Murió Anita Ekberg, la diva de “La dolce vita”

Fue la musa de Fellini en la emblemática película de 1960 y un símbolo sexual de su época que movilizó al público del mundo entero.

Aunque había nacido en Suecia el 29 de setiembre de 1931, sexta en una familia de ocho hermanos, fue Italia la que lanzó a Anita Ekberg al estrellato a partir de su participación en la película “La dolce vita” (1959, de Federico Fellini) en la que su voluptuosa belleza rubia quedó inmortilizada en la célebre escena del baño en la Fontana de Trevi junto a Marcello Mastroianni.

En medio de la fuente, con un amplio y largo vestido negro, Anita pronunciaba “Marcello, ven aquí”, frase que bastó para convertirla en un ícono de sensualidad junto a otras divas italianas de la época como Sofía Loren o Claudia Cardinale.

En 1962, Fellini también la hizo protagonista del episodio que dirigió en la película “Boccaccio 70” (“Las tentaciones del Dr. Antonio”) y por entonces ya se hablaba de sus amoríos con galanes de la época como Frank Sinatra, Tyrone Power, Errol Flynn, Gary Cooper y el mismo Marcello Mastroianni, entre otros.

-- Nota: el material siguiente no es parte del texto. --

(* ===== verification/WorkerEnv.v ===== *)
(** The world a worker runs in, for the models of crates/cyc-worker.

    A worker reads clocks, shared atomics, files, processes and HTTP answers.  Each of
    these is an operation ([Op.t], indexed by the type of its answer); an
    [Environment] answers every operation as an arbitrary function of what happened
    before, so that a theorem about all environments covers every interleaving with the
    worker's other tasks, every failure and every controller.  [io] is the resulting
    monad: it keeps the worker's own log sink and the trace of all events. *)
From Stdlib Require Import ZArith NArith Lia String.
From stdpp Require Import base option list numbers sets gmap.
From S2P Require Import Prelude Text Crates Protocol PortablePath RunState CanonicalJson WorkerReports WorkerRun Cleanup Onboarding.
Open Scope rust_scope.

(** [StateUpdateResponse] of cyc-protocol *)
Record StateUpdateResponse := {
  sur_run : Run;
  sur_state_version : N;
  sur_cancel_requested : bool
}.

(** ** Errors

    [reqwest::Error] with the questions the code asks of it, and [anyhow::Error]: the
    typed error at its root, which [downcast_ref] finds under any context, and its
    rendering [{:#}]. *)
Record ReqwestError := {
  rq_timeout : bool; rq_connect : bool; rq_body : bool; rq_request : bool;
  rq_text : rstr
}.
(** http.rs: [VersionConflict] *)
Record VersionConflict := {
  vc_current_version : N;
  vc_cancel_requested : bool;
  vc_current_state : option JobState.t
}.
Module ErrorRoot.
Inductive t :=
| Message
| Conflict (conflict : VersionConflict)
| RetryableHttp (status : N) (code : rstr)
| WorkerApiHttp (status : N) (code : rstr)
| Reqwest (error : ReqwestError)
| ContainmentProofLost
| GuardDurabilityLost (operation : rstr)
| AssignmentQuarantined.
End ErrorRoot.
Record AnyError := { ae_root : ErrorRoot.t; ae_text : rstr }.
Definition anyhow (message : rstr) : AnyError := {| ae_root := ErrorRoot.Message; ae_text := message |}.
(** [error.context(message)] *)
Definition with_context (message : rstr) (e : AnyError) : AnyError :=
  {| ae_root := ae_root e; ae_text := message ++ lit ": " ++ ae_text e |}.
Definition context {A} (message : rstr) (r : result AnyError A) : result AnyError A :=
  map_err (with_context message) r.
Definition from_reqwest (e : ReqwestError) : AnyError :=
  {| ae_root := ErrorRoot.Reqwest e; ae_text := rq_text e |}.

(** [std::io::Error] *)
Record IoError := { io_not_found : bool; io_text : rstr }.
Definition from_io (e : IoError) : AnyError := anyhow (io_text e).

(** ** Files and processes *)

(** An absolute [Path] is the list of its components; joining is appending. *)
Definition Path := list rstr.
Definition path_join (p : Path) (segment : rstr) : Path := p ++ [segment].
Definition path_parent (p : Path) : option Path :=
  match p with [] => None | _ => Some (removelast p) end.
Definition path_starts_with (p base : Path) : bool := take (length base) p == base.
Definition path_display (p : Path) : rstr := SLASH :: join SLASH p.
Record Metadata := {
  md_is_dir : bool; md_is_file : bool; md_is_symlink : bool; md_is_reparse : bool; md_len : N
}.
(** An entry of [walkdir]: its path below the root. *)
Record WalkEntry := { we_relative : list rstr; we_is_file : bool; we_is_symlink : bool }.
(** An entry of a tar stream read through zstd. *)
Record TarEntry := {
  te_path : result AnyError rstr; te_is_dir : bool; te_is_file : bool; te_size : result AnyError N
}.
Record ExitStatus := { es_code : option Z; es_signal : option Z }.

(** isolation.rs: what is started instead of a step's program. *)
Record Launch := { la_program : rstr; la_arguments : list rstr; la_manages_cwd : bool }.

(** process.rs: the streams of a child and what is read from them. *)
Module ProcessStream.
Inductive t := Stdout | Stderr.
#[export] Instance eq_dec : EqDecision t.
Proof. solve_decision. Defined.
Definition as_header (s : t) : rstr := match s with Stdout => lit "stdout" | Stderr => lit "stderr" end.
End ProcessStream.
Export (hints) ProcessStream.
Record OutputChunk := { oc_stream : ProcessStream.t; oc_bytes : list N }.

Module ProcessTerminationReason.
Inductive t := Exited | ExecutionFailed | TimedOut | CancelRequested | LeaseLost | TransportFailure.
#[export] Instance eq_dec : EqDecision t.
Proof. solve_decision. Defined.
End ProcessTerminationReason.
Export (hints) ProcessTerminationReason.
Record MonitorResult := {
  mr_status : ExitStatus;
  mr_reason : ProcessTerminationReason.t;
  mr_process_tree_terminated : bool;
  mr_forced_kill : bool
}.
Record ReaderStats := { rd_bytes : N; rd_sha256 : rstr; rd_truncated : bool; rd_chunks : N }.
(** What the [select!] of [run_process] yields: the monitor task ended, a chunk was
    received, or the channel was found closed. *)
Module SelectEvent.
Inductive t :=
| Waited (outcome : result AnyError MonitorResult)
| Received (chunk : OutputChunk)
| ChannelClosed.
End SelectEvent.

(** ** HTTP

    http.rs: [RunSession]; its run and lease are in the path and headers of a request. *)
Record RunSession := { ses_run_id : Uuid; ses_lease_id : Uuid }.
Module HttpRequest.
Inductive t :=
| State (update : StateUpdate)
| Complete (completion : RunCompletion)
| Heartbeat (request : HeartbeatRequest)
| Cleanup (receipt : CleanupReceiptV1)
| Log (session : RunSession) (stream : ProcessStream.t) (offset : N) (sha256 : rstr) (body : list N)
| Artifact (session : RunSession) (id : Uuid) (name sha256 : rstr) (body : list N)
| Source (session : RunSession) (sha256 : rstr)
| Claim (request : ClaimRequest)
| NodeReport (report : NodeReportRequest)
| Pair (bundle : EnrollmentBundleV1) (request : PairRequest)
| PairAck (request : PairAckRequest).
End HttpRequest.
(** The body is read as chunks; [bytes()] is their concatenation.  A header is present
    with a text that [to_str] yields, or with bytes for which it fails. *)
Record HttpResponse := {
  hr_status : N;
  hr_content_type : option rstr;
  hr_content_length : option N;
  hr_header : rstr → option rstr;
  hr_opaque_header : rstr → bool;
  hr_chunks : list (result ReqwestError (list N))
}.

(** A request that could not be built, or that [reqwest] could not complete. *)
Inductive SendError := NotBuilt (text : rstr) | NotSent (error : ReqwestError).
Definition from_send (e : SendError) : AnyError :=
  match e with NotBuilt text => anyhow text | NotSent e => from_reqwest e end.

(** ** Operations *)
Module Op.
Inductive t : Type → Type :=
(* clocks and identifiers: [Utc::now], [Instant::now] in nanoseconds, [sleep] *)
| Now : t DateTime
| Instant : t N
| Sleep (nanos : N) : t unit
| NewUuid : t Uuid
(* state shared with the worker's other tasks *)
| LoadCancellation : t N
| StoreCancellation (value : N) : t unit
| LoadVersion : t N
| FetchMaxVersion (version : N) : t N
| StoreState (state : JobState.t) : t unit
| LoadTruncated (stream : ProcessStream.t) : t bool
| CompareExchangeCancellation (current new : N) : t unit
| LoadState : t JobState.t
| LoadLeaseUntil : t DateTime
| StoreLeaseUntil (until : DateTime) : t unit
| LoadLastLogSequence : t (option N)
(* [select!] of a pause and Ctrl-C; whether Ctrl-C arrived during an assignment *)
| SleepOrStop (nanos : N) : t bool
| StopRequested : t bool
(* probes of the machine *)
| Probe (workspace : Path) : t ProbeReport
| Sample (active_run_ids : list Uuid) : t (result AnyError NodeReportRequest)
(* files *)
| CurrentDir : t (result IoError Path)
| CreateDirAll (p : Path) : t (result IoError unit)
| CreateDir (p : Path) : t (result IoError unit)
| Canonicalize (p : Path) : t (result IoError Path)
| SymlinkMetadata (p : Path) : t (result IoError Metadata)
| ReadToString (p : Path) : t (result IoError rstr)
| OpenNoFollow (p : Path) : t (result IoError Metadata)
| OpenRead (p : Path) : t (result IoError unit)
| FileLength (p : Path) : t (result IoError N)
| ReadToEnd (p : Path) : t (result IoError (list N))
| WriteFile (p : Path) (data : list N) : t (result IoError unit)
| CreateNew (p : Path) (mode : N) : t (result IoError unit)
| WriteAll (p : Path) (data : list N) : t (result IoError unit)
| SyncAll (p : Path) : t (result IoError unit)
| ArchiveEntries (archive : list N) (max_bytes : N) : t (result AnyError (list (result AnyError TarEntry)))
| CopyEntry (index : N) (p : Path) : t (result IoError N)
| SyncDirectory (p : Path) : t (result IoError unit)
| LockFile (p : Path) : t (result AnyError unit)
| WriteProtected (p : Path) (data : list N) : t (result AnyError unit)
| ReplaceProtected (p : Path) (data : list N) : t (result AnyError unit)
| RemoveProtected (p : Path) : t (result AnyError unit)
| Rename (from to : Path) : t (result IoError unit)
| HardLink (from to : Path) : t (result IoError unit)
| SetPermissions (p : Path) (mode : N) : t (result IoError unit)
| RemoveFile (p : Path) : t (result IoError unit)
| RemoveDirAll (p : Path) : t (result IoError unit)
| Walk (p : Path) : t (list (result IoError WalkEntry))
(* processes *)
| OpenLog (p : Path) : t (result IoError Metadata)
| HostCheck (step : rstr) : t (result AnyError unit)
| HostileIsolationEnabled : t (result AnyError bool)
| LaunchSpec (program : rstr) (arguments : list rstr) (cwd stdout_path : Path) : t (result AnyError Launch)
| Spawn (launch : Launch) (cwd : Path) (environment : list (rstr * rstr)) : t (result AnyError unit)
| KillChild : t unit
| Select : t (list SelectEvent.t)
| JoinReader (stream : ProcessStream.t) : t (result AnyError ReaderStats)
| TryWait : t (result AnyError (option ExitStatus))
| TreeObserve : t (result AnyError unit)
| TreeIsEmpty : t (result AnyError bool)
| TreeTerminate : t (result AnyError unit)
| TreeForceKill : t (result AnyError unit)
(* the controller *)
| Send (request : HttpRequest.t) : t (result SendError HttpResponse).
End Op.

(** ** The monad *)
Definition event : Type := { A : Type & (Op.t A * A)%type }.
Definition Environment : Type := ∀ A, Op.t A → list event → A.

(** http.rs: the state of [HttpLogSink]; a hasher is what it was fed. *)
Record HttpLogSink := {
  sk_stdout_offset : N;
  sk_stderr_offset : N;
  sk_stdout_chunks : N;
  sk_stderr_chunks : N;
  sk_stdout_hasher : list N;
  sk_stderr_hasher : list N
}.
Definition HttpLogSink_new : HttpLogSink :=
  {| sk_stdout_offset := 0; sk_stderr_offset := 0; sk_stdout_chunks := 0; sk_stderr_chunks := 0;
     sk_stdout_hasher := []; sk_stderr_hasher := [] |}.

(** Latest event first. *)
Record World := { w_sink : HttpLogSink; w_trace : list event }.
Definition io (A : Type) : Type := Environment → World → A * World.
#[export] Instance io_ret : MRet io := λ A a env w, (a, w).
#[export] Instance io_bind : MBind io := λ A B k m env w, let '(a, w) := m env w in k a env w.
Definition call {A} (o : Op.t A) : io A := λ env w,
  let a := env A o (w_trace w) in
  (a, {| w_sink := w_sink w; w_trace := existT A (o, a) :: w_trace w |}).
Definition get_sink : io HttpLogSink := λ env w, (w_sink w, w).
Definition put_sink (s : HttpLogSink) : io unit := λ env w,
  (tt, {| w_sink := s; w_trace := w_trace w |}).

(** Fallible computations: [x ←? m; k] is [let x = m?;]. *)
Definition try_bind {E A B} (m : io (result E A)) (k : A → io (result E B)) : io (result E B) :=
  r ← m; match r with Ok a => k a | Err e => mret (Err e) end.
Notation "x ←? m ; k" := (try_bind m (λ x, k))
  (at level 20, m at level 100, k at level 200, only parsing) : stdpp_scope.
Notation "' x ←? m ; k" := (try_bind m (λ x, k))
  (at level 20, x pattern, m at level 100, k at level 200, only parsing) : stdpp_scope.
Notation "m ;? k" := (try_bind m (λ _, k)) (at level 100, k at level 200, right associativity, only parsing) : stdpp_scope.
Definition pure {E A} (r : result E A) : io (result E A) := mret r.
Definition done_ok {E A} (a : A) : io (result E A) := mret (Ok a).
Definition fail {E A} (e : E) : io (result E A) := mret (Err e).
(** [anyhow::bail!(message)] *)
Definition bail {A} (message : rstr) : io (result AnyError A) := fail (anyhow message).
(** [if condition { bail!(message) }] *)
Definition bail_if (condition : bool) (message : rstr) : io (result AnyError unit) :=
  if condition then bail message else done_ok tt.
(** [operation(...).context(message)] of an I/O operation and of any other one *)
Definition call_io {A} (message : rstr) (o : Op.t (result IoError A)) : io (result AnyError A) :=
  r ← call o; mret (context message (map_err from_io r)).
Definition call_any {A} (message : rstr) (o : Op.t (result AnyError A)) : io (result AnyError A) :=
  r ← call o; mret (context message r).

A los 19 años, luego de convertirse en Miss Suecia, fue finalista del concurso Miss Universo en los Estados Unidos y se quedó allí para empezar a ganarse un lugar en Hollywood, aunque sólo logró papeles menores en películas hoy casi olvidadas.

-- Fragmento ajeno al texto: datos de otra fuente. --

Definition upload_artifact (session : RunSession) (artifact : ArtifactEvidence) : fallible unit :=
  bail_if (MAX_ARTIFACT_BYTES <? ae_size_bytes artifact)%N (lit "artifact exceeds worker upload limit") ;?
  bail_if (existsb (λ c, 128 <=? c)%N (ae_name artifact) || has_control (ae_name artifact))
    (lit "artifact path must be printable ASCII for the current upload protocol") ;?
  data ←? read_regular_file_no_follow (ae_path artifact) MAX_ARTIFACT_BYTES;
  bail_if ((byte_count data != ae_size_bytes artifact) || (sha256_hex data != ae_sha256 artifact))
    (lit "artifact changed after collection: " ++ ae_name artifact) ;?
  with_retries (
    response ←? send (lit "upload artifact")
      (HttpRequest.Artifact session (ae_id artifact) (ae_name artifact) (ae_sha256 artifact) data);
    uploaded ←? pure (decode_json parse_artifact response);
    pure (validated (lit "validate artifact upload receipt") (ArtifactMetadata_validate uploaded)) ;?
    bail_if ((am_id uploaded != ae_id artifact) || (am_run_id uploaded != ses_run_id session)
             || (am_relative_path uploaded != ae_name artifact)
             || (am_size_bytes uploaded != ae_size_bytes artifact)
             || (am_sha256 uploaded != ae_sha256 artifact))
      (lit "controller artifact receipt does not match uploaded bytes")).

(** ** Snapshots *)

(** The loop over [response.chunk()]: the bytes so far. *)
Fixpoint read_snapshot (size_bytes : N) (data : list N) (chunks : list (result ReqwestError (list N))) :
    result AnyError (list N) :=
  match chunks with
  | [] => Ok data
  | chunk :: chunks =>
      chunk ← context (lit "read snapshot body") (map_err from_reqwest chunk);
      let next := u64_saturating_add (byte_count data) (byte_count chunk) in
      reject_if ((size_bytes <? next)%N || (MAX_SNAPSHOT_ARCHIVE_BYTES <? next)%N)
        (anyhow (lit "snapshot response exceeded the assigned bound"));;
      read_snapshot size_bytes (data ++ chunk) chunks
  end.
Definition download_snapshot_once (session : RunSession) (digest : rstr) (size_bytes : N) : fallible (list N) :=
  sha ←? pure (context (lit "validate snapshot digest")
    (map_err (λ _, anyhow (lit "invalid")) (snapshot_digest_hex digest)));
  response ←? send (lit "download assigned snapshot") (HttpRequest.Source session sha);
  if negb (is_success (hr_status response)) then
    data ←? pure (bounded_body response); fail (http_status_error (hr_status response) data)
  else
    bail_if (is_none_or (hr_content_type response)
               (λ value, negb (is_some_and (head (split (chr ";") value))
                  (λ v, eq_ignore_ascii_case (trim v) SNAPSHOT_MEDIA_TYPE))))
      (lit "snapshot response has an invalid Content-Type") ;?
    bail_if (hr_content_length response != Some size_bytes)
      (lit "snapshot response Content-Length does not match assignment sizeBytes") ;?
    bail_if (hr_header response SHA256_HEADER != Some digest)
      (lit "snapshot response digest header does not match the assignment") ;?
    bail_if (hr_header response (lit "x-cyc-snapshot-version") != Some SNAPSHOT_API_VERSION)
      (lit "snapshot response protocol version is unsupported") ;?
    data ←? pure (read_snapshot size_bytes [] (hr_chunks response));
    bail_if (byte_count data != size_bytes)
      (lit "snapshot response ended before assignment sizeBytes") ;?
    bail_if (lit "sha256:" ++ sha256_hex data != digest)
      (lit "snapshot response bytes do not match the assigned digest") ;?
    done_ok data.
Definition download_snapshot (session : RunSession) (digest : rstr) (size_bytes : N) : fallible (list N) :=
  pure (validated (lit "validate snapshot digest") (validate_snapshot_digest digest)) ;?
  pure (validated (lit "validate snapshot size") (validate_snapshot_size size_bytes)) ;?
  with_retries (download_snapshot_once session digest size_bytes).

(** ** The log sink *)
Definition u64_wrapping_add (a b : N) : N := ((a + b) mod (u64_max + 1))%N.
Definition sink_offset (s : HttpLogSink) (stream : ProcessStream.t) : N :=
  match stream with ProcessStream.Stdout => sk_stdout_offset s | ProcessStream.Stderr => sk_stderr_offset s end.
Definition sink_chunks (s : HttpLogSink) (stream : ProcessStream.t) : N :=
  match stream with ProcessStream.Stdout => sk_stdout_chunks s | ProcessStream.Stderr => sk_stderr_chunks s end.
Definition sink_hasher (s : HttpLogSink) (stream : ProcessStream.t) : list N :=
  match stream with ProcessStream.Stdout => sk_stdout_hasher s | ProcessStream.Stderr => sk_stderr_hasher s end.
Definition sink_record (s : HttpLogSink) (chunk : OutputChunk) : HttpLogSink :=
  let n := byte_count (oc_bytes chunk) in
  match oc_stream chunk with
  | ProcessStream.Stdout =>
      {| sk_stdout_offset := u64_wrapping_add (sk_stdout_offset s) n; sk_stderr_offset := sk_stderr_offset s;
         sk_stdout_chunks := u64_wrapping_add (sk_stdout_chunks s) 1; sk_stderr_chunks := sk_stderr_chunks s;
         sk_stdout_hasher := sk_stdout_hasher s ++ oc_bytes chunk; sk_stderr_hasher := sk_stderr_hasher s |}
  | ProcessStream.Stderr =>
      {| sk_stdout_offset := sk_stdout_offset s; sk_stderr_offset := u64_wrapping_add (sk_stderr_offset s) n;
         sk_stdout_chunks := sk_stdout_chunks s; sk_stderr_chunks := u64_wrapping_add (sk_stderr_chunks s) 1;
         sk_stdout_hasher := sk_stdout_hasher s; sk_stderr_hasher := sk_stderr_hasher s ++ oc_bytes chunk |}
  end.
(** [HttpLogSink::upload] *)
Definition upload (session : RunSession) (chunk : OutputChunk) : fallible unit :=
  sink ← get_sink;
  upload_log session (oc_stream chunk) (sink_offset sink (oc_stream chunk)) (oc_bytes chunk) ;?
  (sink ← get_sink; put_sink (sink_record sink chunk);; done_ok tt).

Definition stream_evidence (s : HttpLogSink) (stream : ProcessStream.t) : io StreamEvidence :=
  truncated ← call (Op.LoadTruncated stream);
  mret {| st_byte_count := sink_offset s stream; st_sha256 := sha256_hex (sink_hasher s stream);
          st_truncated := truncated; st_chunk_count := sink_chunks s stream |}.
Definition streams : io RunStreamsEvidence :=
  s ← get_sink;
  stdout ← stream_evidence s ProcessStream.Stdout;
  stderr ← stream_evidence s ProcessStream.Stderr;
  mret {| rs_stdout := stdout; rs_stderr := stderr |}.
Definition last_sequence (s : HttpLogSink) : option N :=
  let count := u64_saturating_add (sk_stdout_chunks s) (sk_stderr_chunks s) in
  if count == 0%N then None else Some (count - 1)%N.
End client.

Quizá las mejores de esta etapa fueron “La guerra y la paz” (1956, de King Vidor, junto a Audrey Hepburn y Henry Fonda; y “Entre la espada y la pared”, del mismo año, en la que enamoraba a Jerry Lewis y Dean Martin).


La escena del éxito
El éxito colosal de "La dolce vita" convirtió a Ekberg en una estrella de cine real. En un programa de radio sueco en 2005, la actriz recordó el rodaje de la escena en la Fontana di Trevi. Dijo que la filmaron en febrero, el agua estaba muy fría y Mastroianni, borracho de vodka, no podía mantenerse en pie.

“Y ahí estaba yo. Me estaba congelando. Tuvieron que sacarme del agua porque no sentía mis piernas”, dijo.

“He visto esa escena algunas veces. Demasiadas, tal vez. Ahora no puedo soportar el verla, pero era hermosa”, dijo.

Ekberg vivió durante años en Italia y apareció en decenas de películas de esa nacionalidad, muchas de ellas intrascendentes. Con Fellini actuó en otras dos de Fellini: “Payasos” (1971) y “Entrevista” (1987).

Una de sus últimas apariciones en pantalla se dio 1997 cuando fue convocada por el director español Bigas Luna para tomar parte en la película “Bámbola”.


Relación problemática
A pesar de haber sido una de las exportaciones más populares de Suecia, Anita Ekberg mantuvo una relación problemática con su país natal. Nunca protagonizó una película sueca y solía tener malas relaciones con la prensa nacional, que la criticó por abandonar el país y se mofó de ella por fingir un acento estadounidense en su habla cotidiana.


Su vida afectiva
Ekberg se casó con el británico Anthony Steel en 1956, pero se divorció cuatro años después. Su segundo matrimonio, con el actor Rik van Nutter, también fracasó.

En una entrevista con el tabloide sueco Aftonbladet en 2006, la actriz dijo que solo lamentaba no haber tenido hijos.

“Me hubiera gustado tener un hijo, preferiblemente un varón”, dijo en la entrevista realizada al cumplir 75 años. “Sin embargo, no sucedió. Así es la vida, hay que aceptarlo”.

También dijo que no temía la muerte: “Solo lamento que no podré contar a los demás qué es lo que pasa, adónde va el alma y si hay vida más allá”, dijo. “No sé si existe el paraíso o el infierno, pero estoy segura de que el infierno es mucho más divertido”.

De cualquier manera, y a pesar de su belleza y de su glamorosa vida social, muchas revistas del corazón la llamaban “Anita Iceberg” por su frialdad.


Sus últimos años
Desde hacía casi una década Anita Ekberg vivía en Genzano, una villa de la localidad romana de Montegiove, donde su salud comenzó a deteriorarse hace algunos años luego de romperse las dos piernas y sufrir problemas de cadera que la obligaron a pasar recurrentemente por el quirófano.

Hospitalizada luego de Navidad por una serie de complicaciones, finalmente murió ayer en una clínica de las afueras de Roma.

Su abogada, Patrizia Ubaldi, dijo que se realizará un oficio en una iglesia luterana de Roma en los próximos días y que Ekberg había pedido que cremaran sus restos.